═════ DATA FOR THE TASK
(* ===== verification/TaskService.v ===== *)
(** * TaskService

    Task definitions, the creation of runs and the cron schedules:
    [internal/task/service.go], [internal/task/parameter_validation.go] and the
    database part of [internal/task/schedule.go].

    A JSON column holds the decoded value: a value that [json.Marshal] refuses (a
    number that is not finite) cannot be stored.  The cancellation of the caller's
    context is not modelled. *)

From S2P Require Import Prelude GoStd Model World Schema Session Lifecycle RunEvents Cron.
Import Cron.

(** ** Definitions: normalisation and validation *)

Definition normalizeInput (input : CreateInput) : CreateInput :=
  let input := input <| ci_Name := TrimSpace (ci_Name input) |>
                     <| ci_Description := TrimSpace (ci_Description input) |>
                     <| ci_ScriptID := TrimSpace (ci_ScriptID input) |>
                     <| ci_PinnedVersionID := TrimSpace (ci_PinnedVersionID input) |>
                     <| ci_RequiredRuntime := ToLower (TrimSpace (ci_RequiredRuntime input)) |> in
  let input := if bool_decide (ci_VersionPolicy input = "") then input <| ci_VersionPolicy := VersionLatest |> else input in
  let input := input <| ci_Parameters := Some (default ∅ (ci_Parameters input)) |>
                     <| ci_SecretRefs := Some (default ∅ (ci_SecretRefs input)) |>
                     <| ci_RequiredLabels := Some (default ∅ (ci_RequiredLabels input)) |> in
  let input := if ci_MaxConcurrency input =? 0 then input <| ci_MaxConcurrency := 1 |> else input in
  if ci_TimeoutSeconds input =? 0 then input <| ci_TimeoutSeconds := 3600 |> else input.

Definition validateInput (input : CreateInput) : Result unit :=
  if bool_decide (ci_Name input = "") || bool_decide (ci_ScriptID input = "") ||
     bool_decide (ci_RequiredRuntime input = "") ||
     (CPUMillicores (ci_Resources input) <=? 0) || (MemoryBytes (ci_Resources input) <=? 0) ||
     (DiskBytes (ci_Resources input) <=? 0) || (ci_Priority input <? 0) || (100 <? ci_Priority input) ||
     (ci_MaxConcurrency input <=? 0) || (ci_TimeoutSeconds input <=? 0) || (ci_MaxWaitSeconds input <? 0) ||
     (MaxRetries (ci_RetryPolicy input) <? 0) || (BackoffSeconds (ci_RetryPolicy input) <? 0)
  then Err ErrInvalidDefinition
  else if bool_decide (ci_VersionPolicy input = VersionLatest) && bool_decide (ci_PinnedVersionID input = "") then Ok tt
  else if bool_decide (ci_VersionPolicy input = VersionPinned) && negb (bool_decide (ci_PinnedVersionID input = "")) then Ok tt
  else Err ErrInvalidDefinition.

Definition nullableUUID (value : string) : option string :=
  if bool_decide (TrimSpace value = "") then None else Some value.

(** What [json.Marshal] accepts: finite floats and, of a [json.Number], the JSON
    number grammar (the empty number is written as 0). *)
Definition is_digit (c : ascii) : bool := bool_decide (is_Some (digit_of c)).

Fixpoint skip_digits (s : string) : string :=
  match s with
  | String c r => if is_digit c then skip_digits r else s
  | EmptyString => EmptyString
  end.
Lemma wp_Servers ids (c : C) Q :
  (∀ e, Q (Err e) c) →
  (∀ infos, Forall2 (λ id info, ∃ row, servers (part c) !! id = Some row ∧ info = server_info id row) ids infos →
     Q (Ok infos) c) →
  wp (Servers ids) c Q.
Proof.
  revert Q. induction ids as [|id ids IH]; intros Q He Hok; simpl.
  { apply wp_ret, Hok. constructor. }
  apply wp_bind, wp_pool_query; [done|]. destruct (servers (part c) !! id) as [row|] eqn:E; simpl; [|by apply wp_throw].
  apply wp_bind, IH; [done|]. intros infos Hf. apply wp_ret, Hok. constructor; eauto.
Qed.

End create_plan.
(* ===== verification/UpgradeCoordinator.v ===== *)
(** * UpgradeCoordinator

    [internal/agentupgrade/coordinator.go]: the state machine that drives a plan.
    [Scan] visits the targets of the current batch in order, threading the plan it
    mutates, the commands to send and the flags of the loop; [ApplyUpgradeEvent] and
    [ObserveHeartbeat] react to the agents.

    The theorems hold for every implementation of the repository and of the sender:
    whatever they return, a target only moves along [target_step], targets outside the
    current batch are left alone by [Scan], and the batch advances only after every
    target of it has succeeded. *)

From S2P Require Import Prelude GoStd GoFloat Model World Schema Session RunEvents AgentVersion UpgradeStore UpgradeService.

(** [now.Sub(t)] saturates at the bounds of [time.Duration]. *)
Definition time_sub (a b : Time) : Duration := Z.max int64_min (Z.min int64_max (a - b)).

(** [time.Duration(n) * time.Second] *)
Definition in_seconds (n : Z) : Duration := wrap64 (n * second).

Definition source_changed_text : string := "服务器当前版本已偏离该升级计划的原始版本，不能继续执行".

Record sentCommand : Type := mkSentCommand { cmd_serverID : string; cmd_command : UpgradeCommand }.

Definition installCommand (plan : UpgradePlan) (target : Target) (a : ArtifactInfo) : UpgradeCommand :=
  mkUpgradeCommand "" (t_CommandID target) (p_ID plan) (t_ID target) UpgradeInstall (t_SourceVersion target)
    (t_TargetVersion target) "" (af_DownloadURL a) (af_FileName a) (af_ByteSize a) (af_SHA256 a)
    (in_seconds (p_ReconnectTimeoutSeconds plan)).

Definition rollbackCommand (plan : UpgradePlan) (target : Target) : UpgradeCommand :=
  mkUpgradeCommand "" (t_CommandID target) (p_ID plan) (t_ID target) UpgradeRollback (t_TargetVersion target)
    (t_SourceVersion target) (t_InstallCommandID target) "" "" 0 "" (in_seconds (p_ReconnectTimeoutSeconds plan)).

Definition matchingArtifact (items : list ArtifactInfo) (osName arch : string) : option ArtifactInfo :=
  List.find (λ item, (bool_decide (osName = "") || bool_decide (af_OS item = osName)) &&
                     (bool_decide (arch = "") || bool_decide (af_Arch item = arch))) items.

Definition targetStatusForStage (stage : string) : option TargetStatus :=
  if bool_decide (stage = StageAccepted) then Some TargetDownloading
  else if bool_decide (stage = StageDownloading) then Some TargetDownloading
  else if bool_decide (stage = StageVerifying) then Some TargetVerifying
  else if bool_decide (stage = StageInstalling) then Some TargetInstalling
  else if bool_decide (stage = StageReconnecting) then Some TargetReconnecting
  else if bool_decide (stage = StageSucceeded) then Some TargetReconnecting
  else if bool_decide (stage = StageRollingBack) then Some TargetRollingBack
  else if bool_decide (stage = StageRolledBack) then Some TargetRolledBack
  else None.

(** The map [rank] of [forwardTransition]. *)
Definition rank (s : TargetStatus) : option Z :=
  match s with
  | TargetWaiting => Some 0 | TargetDraining => Some 1 | TargetDownloading => Some 2 | TargetVerifying => Some 3
  | TargetInstalling => Some 4 | TargetReconnecting => Some 5 | TargetHealthChecking => Some 6
  | TargetSucceeded => Some 7 | _ => None
  end.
══════════
**YOUR TASK:** Scan the entries above for the line containing "Q (Ok infos) c) →", and copy it and all lines after it exactly, down to and including the line containing "mutates, the commands".

**EXERCISE SOLUTION:**
     Q (Ok infos) c) →
  wp (Servers ids) c Q.
Proof.
  revert Q. induction ids as [|id ids IH]; intros Q He Hok; simpl.
  { apply wp_ret, Hok. constructor. }
  apply wp_bind, wp_pool_query; [done|]. destruct (servers (part c) !! id) as [row|] eqn:E; simpl; [|by apply wp_throw].
  apply wp_bind, IH; [done|]. intros infos Hf. apply wp_ret, Hok. constructor; eauto.
Qed.

End create_plan.
(* ===== verification/UpgradeCoordinator.v ===== *)
(** * UpgradeCoordinator

    [internal/agentupgrade/coordinator.go]: the state machine that drives a plan.
    [Scan] visits the targets of the current batch in order, threading the plan it
    mutates, the commands to send and the flags of the loop; [ApplyUpgradeEvent] and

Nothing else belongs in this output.